Tattooed Flower Vase is a relatively early roman porno title that catches the genre in the midst of its change from being big budget classy erotic films and turning into the more exploitative subgenre that it would eventually become. While this is certainly not a movie that you want to turn on whenever you invite the family over, Tattooed Flower Vase does seem a bit tame in comparison to some later productions. However, what it might lack in exploitative elements, it makes up for with pure sensuality. Naomi Tani may not find herself bound and gagged within this particular feature, but she instead manages to excite just about every red blooded heterosexual male in the audience. Her transition within the film is far from subtle and this change is where her sexiness comes from. She starts off as the quiet and subservient female, but once she makes her twist within the film, she becomes a force of pure sensuality. Covering herself in tattoos and showing off her curvy body, Tattooed Flower Vase is a brave performance from an actress who believed in her sexuality and was able to turn her simplest movements into erotic poetry.

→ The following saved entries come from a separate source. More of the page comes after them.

(** X8. A call of the reference update that raises [NotImplementedError],
    [AssertionError] or [IndexError] leaves a well-formed state buffer as
    it was. A call that raises [RuntimeError], on a bias that cannot be
    broadcast, comes after the write: it leaves the buffer rolled by one
    with the timestep in its last slot. *)
Theorem update_ref_failure_state (x : Tensor2 T) (conv_state : Tensor3 T)
    (weight : Tensor2 T) (bias : option (list T)) (activation : option string)
    (B D W : nat) (e : exn) :
  has_shape3 conv_state B D W ->
  let r := causal_conv1d_update_ref x conv_state weight bias activation in
  r.1 = Raise e ->
  (e <> RuntimeError -> r.2 = conv_state) /\
  (e = RuntimeError -> setitem_last (torch_roll conv_state (-1)) x = Ok r.2).
Proof.
  intros Hs r. unfold r, causal_conv1d_update_ref.
  destruct (negb (activation_in _ _)); [by intros [= <-]|].
  destruct (shape2 x) as [batch dim].
  destruct (negb (bool_decide _)); [by intros [= <-]|].
  destruct (negb (bool_decide _)); [by intros [= <-]|].
  destruct (setitem_last (torch_roll conv_state (-1)) x) as [ns|e'] eqn:Es.
  - destruct bias as [bv|]; [|by destruct activation].
    unfold iadd_bcast. destruct (shape2 _) as [? Do].
    destruct (bool_decide (length bv = Do)); [by destruct activation|].
    destruct (bool_decide (length bv = 1)); [by destruct activation|].
    simpl. intros [= <-]. done.
  - simpl. intros [= <-].
    unfold setitem_last in Es. simpl in Es. rewrite (proj1 Hs) in Es.
    case_bool_decide as HW; [|done]. injection Es as <-.
    split; [|done]. intros _. subst W. by apply (torch_roll_no_slots _ B D).
Qed.

(** X9. The reference update does not read the oldest slot of the state
    buffer: two buffers that agree on the slots [1 ..] give the same output
    and the same new buffer. *)
Theorem update_ref_oldest_slot_unread (x : Tensor2 T) (s s' : Tensor3 T)
    (weight : Tensor2 T) (bias : option (list T)) (activation : option string)
    (B D W : nat) :
  has_shape2 x B D -> has_shape3 s B D W -> has_shape3 s' B D W ->
  has_shape2 weight D W -> 1 <= W -> has_len bias D ->
  activation ∈ [None; Some "silu"; Some "swish"] ->
  slice_from 1 s = slice_from 1 s' ->
  causal_conv1d_update_ref x s weight bias activation
  = causal_conv1d_update_ref x s' weight bias activation.
Proof.
  intros Hx Hs Hs' Hw HW Hbias Hact Heq.
  destruct (causal_conv1d_update_ref_rows x s weight bias activation B D W)
    as (o & ns & E & So & Sn & R); try done.
  destruct (causal_conv1d_update_ref_rows x s' weight bias activation B D W)
    as (o' & ns' & E' & So' & Sn' & R'); try done.
  rewrite E, E'.
  assert (Hrows : forall b d, b < B -> d < D -> row3 ns b d = row3 ns' b d).
  { intros b d Hb Hd.
    rewrite (proj1 (R b d Hb Hd)), (proj1 (R' b d Hb Hd)). f_equal.
    rewrite <- (proj2 (slice_from_rows 1 s B D W Hs) b d Hb Hd).
    rewrite <- (proj2 (slice_from_rows 1 s' B D W Hs') b d Hb Hd).
    by rewrite Heq. }
  f_equal.
  - f_equal. apply (tensor2_ext _ _ B D So So'). intros b d Hb Hd.
    rewrite (proj2 (R b d Hb Hd)), (proj2 (R' b d Hb Hd)).
    by rewrite Hrows.
  - by apply (tensor3_ext _ _ B D W Sn Sn').
Qed.
End UpdateExtras.

(** [update_ref_errors] on the example tensors. *)
Lemma update_ref_errors_witness :
  causal_conv1d_update_ref ex_step ex_hidden ex_weight None None
  = (Raise AssertionError, ex_hidden) /\
  (exists out,
     (causal_conv1d_update_ref ex_step ex_state ex_weight (Some ex_bias) None).1
     = Ok out) /\
  (causal_conv1d_update_ref ex_step ex_state ex_weight (Some [1; 2; 3]%Z) None).1
  = Raise RuntimeError.
Proof.
  assert (Hact : (None : option string) ∈ [None; Some "silu"; Some "swish"])
    by shape_facts.
  split; [|split].
  - apply (proj1 (update_ref_errors ex_step ex_hidden ex_weight None None Hact)).
    intros [Hs _]. discriminate Hs.
  - apply (proj1 (proj2 (proj2
             (update_ref_errors ex_step ex_state ex_weight (Some ex_bias) None Hact))));
      [by split|discriminate|by left].
  - apply (proj2 (proj2 (proj2
             (update_ref_errors ex_step ex_state ex_weight (Some [1; 2; 3]%Z) None Hact))));
      [by split|discriminate|].
    simpl. intros [Hb|Hb]; discriminate Hb.
Defined.

(** [update_ref_failure_state] on the example tensors: a state buffer of
    the wrong shape is left as it is, a bias of three entries for two
    channels raises after the buffer has been advanced. *)
Lemma update_ref_failure_state_witness :
  (causal_conv1d_update_ref ex_step ex_hidden ex_weight None None).2 = ex_hidden /\
  setitem_last (torch_roll ex_state (-1)) ex_step
  = Ok (causal_conv1d_update_ref ex_step ex_state ex_weight (Some [1; 2; 3]%Z) None).2 /\
  (causal_conv1d_update_ref ex_step ex_state ex_weight (Some [1; 2; 3]%Z) None).2
  = mkT3 (1, 2, 3) [[[2; 3; 7]; [5; 6; 8]]]%Z.
Proof.
  split; [|split].
  - apply (update_ref_failure_state ex_step ex_hidden ex_weight None None 1 2 2
             AssertionError ltac:(shape_facts) eq_refl). discriminate.
  - exact (proj2 (update_ref_failure_state ex_step ex_state ex_weight
                    (Some [1; 2; 3]%Z) None 1 2 3 RuntimeError
                    ltac:(shape_facts) eq_refl) eq_refl).
  - reflexivity.
Defined.

(** [update_ref_oldest_slot_unread] on the example tensors. *)
Lemma update_ref_oldest_slot_unread_witness :
  causal_conv1d_update_ref ex_step ex_state ex_weight (Some ex_bias) None
  = causal_conv1d_update_ref ex_step ex_state' ex_weight (Some ex_bias) None.
Proof.
  apply (update_ref_oldest_slot_unread ex_step ex_state ex_state' ex_weight
           (Some ex_bias) None 1 2 3); shape_facts.
Defined.

Section Carried.
Context {T : Type} `{Scalar T}.

Lemma carried_state_rows (s0 x : Tensor3 T) B D L W t :
  has_shape3 s0 B D W -> has_shape3 x B D L -> t <= L ->
  has_shape3 (carried_state s0 x W t) B D W /\
  forall b d, b < B -> d < D ->
    row3 (carried_state s0 x W t) b d = take W (drop t (row3 s0 b d ++ row3 x b d)).
Proof.
  intros Hs Hx Ht. unfold carried_state.
  destruct (torch_cat_rows s0 x B D W L Hs Hx) as [Sc Rc].
  destruct (slice_from_rows t _ B D (W + L) Sc) as [Sf Rf].
  destruct (slice_to_rows W _ B D (W + L - t) Sf) as [St Rt].
  replace (W `min` (W + L - t)) with W in St by lia.
  split; [done|]. intros b d Hb Hd. by rewrite Rt, Rf, Rc.
Qed.

Lemma carried_state_0 (s0 x : Tensor3 T) B D L W :
  has_shape3 s0 B D W -> has_shape3 x B D L -> carried_state s0 x W 0 = s0.
Proof.
  intros Hs Hx.
  destruct (carried_state_rows s0 x B D L W 0 Hs Hx) as [Sc Rc]; [lia|].
  apply (tensor3_ext _ _ B D W Sc Hs). intros b d Hb Hd.
  rewrite Rc by done. rewrite drop_0.
  apply take_app_length'. symmetry. by apply (has_shape3_rows _ _ _ _ Hs b Hb).
Qed.

(** A window of [W] samples over a stream moves on by one. *)
Lemma window_shift_stream (l : list T) W t :
  t + W < length l -> 1 <= W ->
  drop 1 (take W (drop t l)) ++ [nth (t + W) l s_zero] = take W (drop (S t) l).
Proof.
  intros Ht HW. apply (nth_ext _ _ s_zero s_zero).
  { rewrite length_app, length_drop, !length_take, !length_drop. simpl. lia. }
  intros i Hi.
  rewrite length_app, length_drop, !length_take, !length_drop in Hi. simpl in Hi.
  assert (HiW : i < W) by lia.
  rewrite (nth_take_drop _ (S t)) by done.
  destruct (decide (i < W - 1)) as [Hlt|Hge].
  - rewrite app_nth1 by (rewrite length_drop, !length_take, !length_drop; lia).
    rewrite nth_drop_add, nth_take_drop by lia. f_equal. lia.
  - rewrite app_nth2 by (rewrite length_drop, !length_take, !length_drop; lia).
    rewrite length_drop, !length_take, !length_drop.
    replace (i - (W `min` (length l - t) - 1)) with 0 by lia. simpl.
    f_equal. lia.
Qed.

The big switch for Tani’s character is ultimately where the movie develops into something engaging. Up until this point, everything seemed to hing upon a love triangle. Surely, we’ve seen this numerous times within film. However, the transformation that Tani goes through finally gives depth and purpose to the film. The audience may not have realized it, but this is where the story has been heading the entire time. While on the surface this too seems to give way to a known genre thesis: the woman in search of her sexuality who finally finds it. However, I am of the opinion that the transformation that Tani goes through during the third act is a bit more complicated than that. As a character, she finds herself pining for her own daughter’s love interest, but when she finds herself making love with this young man it seems as if things have finally went too far for her. After the pair have made love, Tani’s daughter then shows up and our stud proceeds to make love with her whilst Tani’s character remains helpless watching in the shadows. What follows is a surrealist vision of kabuki theater that plays out in a short dream sequence (a theme that runs throughout the movie). In these kabuki enactments we see her jealousy and anger thriving, but in the real world she turns to pleasing herself whilst hidden. A very tabboo and contrasting idea, the twists then start to develop further and we are never sure if this character begins to go through a stage where she must punish herself because of her sexual sins, or if she is only allowing herself to express the sexual frustration that has built up within her for years.

The Conclusion
For fans of Japanese exploitation who are looking for a look at the actual “romantic” part of the roman porno, this seems like a pretty solid place to begin. Not too outlandish and perfectly suitable for audiences (or couples) who are looking to get a better view of this complex line of films, I highly recommend Tattooed Flower Vase. It finds the perfect blend between being sexy and being artistic, I can’t help but give it a solid four out of five. Certainly look this one up.